The coexistence of a gigantic bureaucratic state with an overall social plasticity and transformation whose scale has no equivalent in world history is a paradox that puzzles China watchers. Why is China so comfortable with change while Western democracies dangerously lack the capacity to question their assumptions and could be, in the long term, threatened by immobility, inertia and complacency?

As China's renaissance is gradually reshaping the 21st century and taking our global system to another level, the understanding of the nation has become a practical necessity. Instead of continuously trying to lecture in a tone of superiority about what it poorly terms an "emerging market," the West would gain much by putting itself more modestly in a mode where it can accept being inspired by a source of civilization whose renewal, far from being a threat, is contributing to the world's equilibrium. As China's intellectuals endeavor to reconnect with the universal message of their tradition, China's humanistic revival is also the promise of a more harmonious global village.

 

CHINA EXPERIENCE: Ming Dynasty painter Qian Gu (1508-78) realizes an exquisite masterpiece when, in a mood of ease and poise, he portrayed A Weiqi Game at the Bamboo Pavilion (COURTESY OF DAVID GOSSET) 

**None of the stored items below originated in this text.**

(** * The report-generation pipeline of [src/pages/GenerateReport.tsx]

    A shallow embedding of the result cache, the sliding-window rate limiter,
    the retry/backoff controller and the report orchestrator, followed by the
    properties established for them.

    Conventions of the embedding.
    - JavaScript values that come from outside the typed code (response
      bodies, parsed JSON, cached payloads) are terms of [JSValue].
    - Numbers that matter to the code (timestamps, delays, counters, HTTP
      status codes) are integers in [Z]; [Date.now()] is the [clock] field of
      the system state, which advances with the exchanges with the remote
      service, the backoff timers and the hashing of an image.
    - A JavaScript string is a Rocq [string] that holds its UTF-8 encoding;
      lengths and indices are those of the code units for ASCII text.
    - An [async] function is a computation of the monad [M]: it threads the
      system state and either returns or throws.  Awaited calls are executed
      in program order; a run is never interleaved with another run. *)

From Stdlib Require Import ZArith List String Ascii Bool Lia DecimalString.
Import ListNotations.

Local Open Scope string_scope.
Local Open Scope Z_scope.

(** ** JavaScript values *)

#[local] Set Warnings "-register-all".

Inductive JSValue : Type :=
| JUndefined
| JNull
| JBool (b : bool)
| JNum (n : Z)
| JStr (s : string)
| JArr (items : list JSValue)
| JObj (fields : list (string * JSValue)).

(** [Boolean(v)]: what [if (v)], [!v], [&&] and [||] test. *)
Definition truthy (v : JSValue) : bool :=
  match v with
  | JUndefined | JNull => false
  | JBool b => b
  | JNum n => negb (n =? 0)
  | JStr s => negb (s =? "")%string
  | JArr _ | JObj _ => true
  end.

(** Decimal rendering of an integer, as a template literal prints a number. *)
Definition showZ (z : Z) : string := NilZero.string_of_int (Z.to_int z).

(** [hay.includes(needle)]. *)
Fixpoint includes (hay needle : string) : bool :=
  if prefix needle hay then true
  else match hay with
       | EmptyString => false
       | String _ rest => includes rest needle
       end.

(** [s.substring(0, n)]. *)
Definition substring0 (n : nat) (s : string) : string := substring 0 n s.

(** ** Configuration constants (lines 33-42 and 150-155) *)

Module RATE_LIMIT_CONFIG.
Definition maxRequestsPerMinute : Z := 10.
Definition cooldownPeriod : Z := 60000.
End RATE_LIMIT_CONFIG.

Module CACHE_CONFIG.
Definition maxAge : Z := 24 * 60 * 60 * 1000.
Definition maxEntries : Z := 50.
End CACHE_CONFIG.

Record RetryConfig : Type := mkRetryConfig {
  maxRetries : Z;
  initialDelay : Z;
  maxDelay : Z;
  backoffFactor : Z
}.

Definition RETRY_CONFIG : RetryConfig :=
  {| maxRetries := 3;
     initialDelay := 2000;    (* 2 seconds *)
     maxDelay := 30000;       (* 30 seconds *)
     backoffFactor := 2 |}.

(** ** The cache entries and the JavaScript [Map] that holds them *)

Record CacheEntry : Type := mkEntry {
  data : JSValue;
  timestamp : Z;
  imageHash : string
}.

(** A [Map<string, CacheEntry>] in insertion order.  [Map_set] on a key that
    is present replaces the value where it stands; on a new key it appends. *)
Definition JsMap : Type := list (string * CacheEntry).

Fixpoint Map_get (k : string) (m : JsMap) : option CacheEntry :=
  match m with
  | [] => None
  | (k', e) :: rest => if (k' =? k)%string then Some e else Map_get k rest
  end.

Definition Map_delete (k : string) (m : JsMap) : JsMap :=
  filter (fun kv => negb (fst kv =? k)%string) m.

Fixpoint Map_set (k : string) (e : CacheEntry) (m : JsMap) : JsMap :=
  match m with
  | [] => [(k, e)]
  | (k', e') :: rest =>
      if (k' =? k)%string then (k, e) :: rest else (k', e') :: Map_set k e rest
  end.

Definition Map_size (m : JsMap) : Z := Z.of_nat (List.length m).

(** [entries.sort(([, a], [, b]) => a.timestamp - b.timestamp)]: the sort of
    an array is stable, so entries of equal timestamp keep their order. *)
Fixpoint insertByTimestamp (x : string * CacheEntry) (l : JsMap) : JsMap :=
  match l with
  | [] => [x]
  | y :: rest =>
      if timestamp (snd x) <=? timestamp (snd y) then x :: y :: rest
      else y :: insertByTimestamp x rest
  end.

Definition sortByTimestamp (m : JsMap) : JsMap :=
  fold_right insertByTimestamp [] m.

(** ** The durable store: the record 'geminiApiCache' of [localStorage] *)

(** The item is described by what [loadFromLocalStorage] makes of it:
    - [NoItem]: [getItem] returns null (or the empty text);
    - [Unreadable]: [JSON.parse], or [Object.entries] on its result, throws;
    - [SavedCache m]: the text is [JSON.stringify(Object.fromEntries(m))],
      which [JSON.parse] and [Object.entries] read back as the entries [m]
      (the keys of the cache hold a dash, so none is an array index and the
      order of the entries is kept).
    The map is typed as the source types it, [Map<string, CacheEntry>]: a
    text that parses to something else than a record of cache entries (a
    JSON string, an array), which only another program can have stored, is
    not described. *)
Inductive StoredItem : Type :=
| NoItem
| Unreadable
| SavedCache (m : JsMap).

Record LocalStorage : Type := mkStorage {
  geminiApiCache : StoredItem;
  writable : bool             (* false: setItem throws (quota, private mode) *)
}.

(** ** CacheManager (lines 55-144) *)

Module CacheManager.

Record t : Type := mk {
  cache : JsMap;
  requestTimestamps : list Z
}.

Definition with_cache (m : JsMap) (this : t) : t :=
  mk m (requestTimestamps this).

Definition with_timestamps (ts : list Z) (this : t) : t :=
  mk (cache this) ts.

(** [loadFromLocalStorage]: [this.cache] is assigned only when the item is
    there and could be read; the [catch] swallows the error otherwise. *)
Definition loadFromLocalStorage (ls : LocalStorage) (this : t) : t :=
  match geminiApiCache ls with
  | SavedCache m => with_cache m this
  | NoItem => this
  | Unreadable => this
  end.

(** [constructor]. *)
Definition new (ls : LocalStorage) : t :=
  loadFromLocalStorage ls (mk [] []).

(** [saveToLocalStorage]: a failed write is logged and swallowed. *)
Definition saveToLocalStorage (this : t) (ls : LocalStorage) : LocalStorage :=
  if writable ls then mkStorage (SavedCache (cache this)) (writable ls)
  else ls.

Definition cacheKey (imageHash prompt : string) : string :=
  imageHash ++ "-" ++ prompt.

(** [get], after [generateImageHash] has produced [imageHash] and with
    [Date.now() = now].  [None] is the [null] result. *)
Definition get (now : Z) (imageHash prompt : string) (this : t)
  : option JSValue * t :=
  let cacheKey := cacheKey imageHash prompt in
  match Map_get cacheKey (cache this) with
  | Some entry =>
      let age := now - timestamp entry in
      if age <? CACHE_CONFIG.maxAge then (Some (data entry), this)
      else (None, with_cache (Map_delete cacheKey (cache this)) this)
  | None => (None, this)
  end.

(** The eviction step of [set]. *)
Definition evictOldest (m : JsMap) : JsMap :=
  if Map_size m >=? CACHE_CONFIG.maxEntries then
    match sortByTimestamp m with
    | (oldestKey, _) :: _ => Map_delete oldestKey m
    | [] => m   (* not reached: the map holds maxEntries > 0 entries *)
    end
  else m.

By the consideration of Weiqi, one of the most significant symbols of Chinese mental geography, one can develop a better understanding of the dynamics at work in politics, business or even in more trivial social interactions. The Weiqi envelops an aesthetic and an intellectual experience that takes us closer to the Chinese psychology, and gives us insights into Chinese strategic thinking but is also, to a certain extent, a way to approach the fundamental patterns of China's collective success. Beyond their affiliation or their ritualistic rigidity, members of the Communist Party of China or the bureaucrat-mandarin are, above all, individuals whose behaviors are determined by an underlying cognitive culture that can explain what, at first glance, seems to be paradoxical.

Zbigniew Brzezinski, former National Security Advisor to U.S. President Jimmy Carter, wrote in The Grand Chessboard in 1997: "Eurasia is the chessboard on which the struggle for global primacy continues to be played." But is Beijing playing chess? On Eurasia and beyond, Chinese strategists are not engaged in a chess game but are probably designing a series of moves congenial with their own understanding of strategy. While Westerners might navigate a world mapped as a chessboard, the Chinese mind circulates on a weiqi board.

An artistic skill

The literary chronicle by Japanese writer Yasunari Kawabata (1899-1972) of an intense intellectual duel, translated in English as The Master of Go, certainly contributed to the popularity of the game in the West, but weiqi is a product of Chinese civilization and spread over time in the educated circles of Northeast Asia. Kawabata, who viewed his book as one of his favorite creations, knew for China the game of "abundant spiritual powers encompassed the principles of nature and the universe of human life" and that the Chinese had named it "the diversion of the immortals."

In imperial China, weiqi had the status of an art whose practice had educational, moral and intellectual purposes. In a Chinese version of the scholastic quadrivium, the Chinese mandarins had to master four arts, known as "qin, qi, shu, hua." It was expected of the gentlemen to be able to play guqin (qin), a seven-stringed zither, write calligraphy (shu) and demonstrate talent at brush painting (hua). The second artistic skill, qi, refers to weiqi, a strategy game played by two individuals who alternately place black and white stones on the vacant intersections of a grid. The winner is the one who can control, after a series of encirclements, more territory than the opponent. One can translate weiqi as "the board game of encirclement" or "the surrounding game." For centuries, players have been fascinated by the contrast between the extreme simplicity of the rules and the almost infinite combinations allowed by their execution.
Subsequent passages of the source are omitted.